(** * MeteorApplyAstrometry: astrometry and field corrections for meteor data

    A shallow embedding of [triangulation/MeteorApplyAstrometry.py] and the
    properties of its six components: the distortion and vignetting
    corrector ([applyFieldCorrection]), the sky projector ([XY2altAz]), the
    equatorial converter ([altAz2RADec]), the magnitude estimator
    ([calculateMagnitudes]), the pipeline orchestrator ([XY2CorrectedRADec])
    and the cross-station point pairing ([findPointTimePairs]).

    Numbers.  Python and numpy floats are idealised as real numbers: rounding
    is ignored, and signed zeros are not distinguished.  Integers that the
    code divides with Python 2's [/] (the resolutions) are [Z], since that
    division floors.  Where numpy produces [inf] or [nan] instead of raising,
    the magnitude estimator is modelled over the extended reals [xreal];
    in the corrector such a value ends the modelled run with [NonFinite].

    One operation is also modelled with its rounding: [% 360], by which the
    projector and the converter normalise their angles.  On floats it can
    return 360 itself, which decides whether the angles stay below 360; so
    the projector and the converter take the remainder as a parameter, and
    are read with [pymod] (exact) and with [float_rem] (binary64). *)

From Stdlib Require Import Reals Lra Lia List ZArith Psatz Bool.
Import ListNotations.
Local Open Scope R_scope.

(** ** Python outcomes *)

(** The exceptions the module can raise. *)
Inductive exn : Type :=
| IndexError
| ValueError
| ZeroDivisionError.

(** The outcome of a call: a value, an exception, or a run in which numpy
    produced a non-finite number (a warning, no exception), after which the
    real-number model has nothing to say. *)
Inductive outcome (A : Type) : Type :=
| Ok (a : A)
| Raise (e : exn)
| NonFinite.

Arguments Ok {A} a.
Arguments Raise {A} e.
Arguments NonFinite {A}.

Definition bind {A B : Type} (c : outcome A) (k : A -> outcome B) : outcome B :=
  match c with
  | Ok a => k a
  | Raise e => Raise e
  | NonFinite => NonFinite
  end.

Notation "x <- c ;; k" := (bind c (fun x => k))
  (at level 61, c at next level, right associativity).
Notation "' p <- c ;; k" := (bind c (fun p => k))
  (at level 61, p pattern, c at next level, right associativity).

(** A [for] loop that fills an output array element by element. *)
Fixpoint mapM {A B : Type} (f : A -> outcome B) (l : list A) : outcome (list B) :=
  match l with
  | [] => Ok []
  | a :: l' => b <- f a ;; bs <- mapM f l' ;; Ok (b :: bs)
  end.

(** A [for] loop that threads a state. *)
Fixpoint foldM {A S : Type} (f : S -> A -> outcome S) (l : list A) (s : S) : outcome S :=
  match l with
  | [] => Ok s
  | a :: l' => s' <- f s a ;; foldM f l' s'
  end.

(** [l[i]] for [i >= 0]. *)
Definition index {A : Type} (l : list A) (i : nat) : outcome A :=
  match nth_error l i with
  | Some a => Ok a
  | None => Raise IndexError
  end.

(** [l[-1]]. *)
Definition index_last {A : Type} (l : list A) : outcome A :=
  index l (length l - 1).

(** [enumerate(l)]. *)
Definition enumerate {A : Type} (l : list A) : list (nat * A) :=
  combine (seq 0 (length l)) l.

(** ** Cross-station point pairing *)

(** A station point: Julian date, right ascension, declination and a fourth
    component that the pairing does not read. *)
Record point : Type := mkPoint {
  jd : R;
  ra : R;
  dec : R;
  extra : R
}.

(** [diff = abs(point1[0] - point2[0])]. *)
Definition time_diff (point1 point2 : point) : R :=
  Rabs (jd point1 - jd point2).

(** One iteration of the inner loop over [enumerate(station_obj2.points)]. *)
Definition scan_step (point1 : point) (st : nat * R) (kp : nat * point) : nat * R :=
  let '(min_index, min_diff) := st in
  let '(k, point2) := kp in
  let diff := time_diff point1 point2 in
  if Rlt_dec diff min_diff then (k, diff) else (min_index, min_diff).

# Problem:
An exact copy is required of each line from the one containing "Record point : Type" through the last line of the material, and of no other line.

# Solution:
Record point : Type := mkPoint {
  jd : R;
  ra : R;
  dec : R;
  extra : R
}.

(** [diff = abs(point1[0] - point2[0])]. *)
Definition time_diff (point1 point2 : point) : R :=
  Rabs (jd point1 - jd point2).

(** One iteration of the inner loop over [enumerate(station_obj2.points)]. *)
Definition scan_step (point1 : point) (st : nat * R) (kp : nat * point) : nat * R :=
  let '(min_index, min_diff) := st in
  let '(k, point2) := kp in
  let diff := time_diff point1 point2 in
  if Rlt_dec diff min_diff then (k, diff) else (min_index, min_diff).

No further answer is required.